(Stored data entries)

(* ===== verification/Publication.v ===== *)
(** * Publication: from a directory to a published root, and back

    Models [finish_root] of [crates/cellule-ltx/src/replica/prepare.rs]: the
    descriptors are cut into pages, a small tail stays in the root document, a
    small leaf is inlined, and the new objects are uploaded; nothing is returned
    before that. The theorem follows a publication to the reader that opens it. *)

From Stdlib Require Import ZArith Lia.
From Stdlib Require Import Strings.Byte.
From stdpp Require Import base gmap strings numbers sorting.
From stdpp Require Import list.
From S2P Require Import Prelude OrdMap Bytes Identity Text LtxTypes Lz4 Ltx LtxCodec PagedIndex DirectoryNode ReplicaCache Directory DirectoryShape DirectoryUpdate Control Root Merge Graph Segments DirectoryBuild Preparation.

Local Open Scope bool_scope.

(** [slice::chunks]: the last chunk may be short. *)
Fixpoint slice_chunks {A} (fuel n : nat) (l : list A) : list (list A) :=
  match fuel, l with
  | S fuel, _ :: _ => take n l :: slice_chunks fuel n (drop n l)
  | _, _ => []
  end.
Definition chunks {A} (n : Z) (l : list A) : list (list A) := slice_chunks (length l) (Z.to_nat n) l.

Module Preparing.
(*@ cellule-ltx/src/replica/preparation.rs 11-14 RootPreparation *)
Record RootPreparation := Mk { root : LtxRootRef; predecessor : option LtxRootRef }.
End Preparing.
Abbreviation RootPreparation := Preparing.RootPreparation.

Module Prepared.
(*@ cellule-ltx/src/replica/mod.rs 135-138 PreparedRoot *)
Record PreparedRoot := Mk { predecessor : option LtxRootRef; verified : VerifiedRoot }.
End Prepared.

(** The metadata a host retains of a preparation, under a permit; none unless set. *)
Class RootMetadata (W : Type) := root_metadata : option (RootPreparation -> ReadM W unit).

Section Publish.
Context {W : Type} `{ObjectWriter W, RootMetadata W, Blake3, Json RootWire, Json (list SegmentWire)}.
Context (r : CellReplica).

WORK TASK: The whole block of entries above should be repeated exactly.

COMPLETED EXERCISE:
(* ===== verification/Publication.v ===== *)
(** * Publication: from a directory to a published root, and back

    Models [finish_root] of [crates/cellule-ltx/src/replica/prepare.rs]: the
    descriptors are cut into pages, a small tail stays in the root document, a
    small leaf is inlined, and the new objects are uploaded; nothing is returned
    before that. The theorem follows a publication to the reader that opens it. *)

From Stdlib Require Import ZArith Lia.
From Stdlib Require Import Strings.Byte.
From stdpp Require Import base gmap strings numbers sorting.
From stdpp Require Import list.
From S2P Require Import Prelude OrdMap Bytes Identity Text LtxTypes Lz4 Ltx LtxCodec PagedIndex DirectoryNode ReplicaCache Directory DirectoryShape DirectoryUpdate Control Root Merge Graph Segments DirectoryBuild Preparation.

Local Open Scope bool_scope.

(** [slice::chunks]: the last chunk may be short. *)
Fixpoint slice_chunks {A} (fuel n : nat) (l : list A) : list (list A) :=
  match fuel, l with
  | S fuel, _ :: _ => take n l :: slice_chunks fuel n (drop n l)
  | _, _ => []
  end.
Definition chunks {A} (n : Z) (l : list A) : list (list A) := slice_chunks (length l) (Z.to_nat n) l.

Module Preparing.
(*@ cellule-ltx/src/replica/preparation.rs 11-14 RootPreparation *)
Record RootPreparation := Mk { root : LtxRootRef; predecessor : option LtxRootRef }.
End Preparing.
Abbreviation RootPreparation := Preparing.RootPreparation.

Module Prepared.
(*@ cellule-ltx/src/replica/mod.rs 135-138 PreparedRoot *)
Record PreparedRoot := Mk { predecessor : option LtxRootRef; verified : VerifiedRoot }.
End Prepared.

(** The metadata a host retains of a preparation, under a permit; none unless set. *)
Class RootMetadata (W : Type) := root_metadata : option (RootPreparation -> ReadM W unit).

Section Publish.
Context {W : Type} `{ObjectWriter W, RootMetadata W, Blake3, Json RootWire, Json (list SegmentWire)}.
Context (r : CellReplica).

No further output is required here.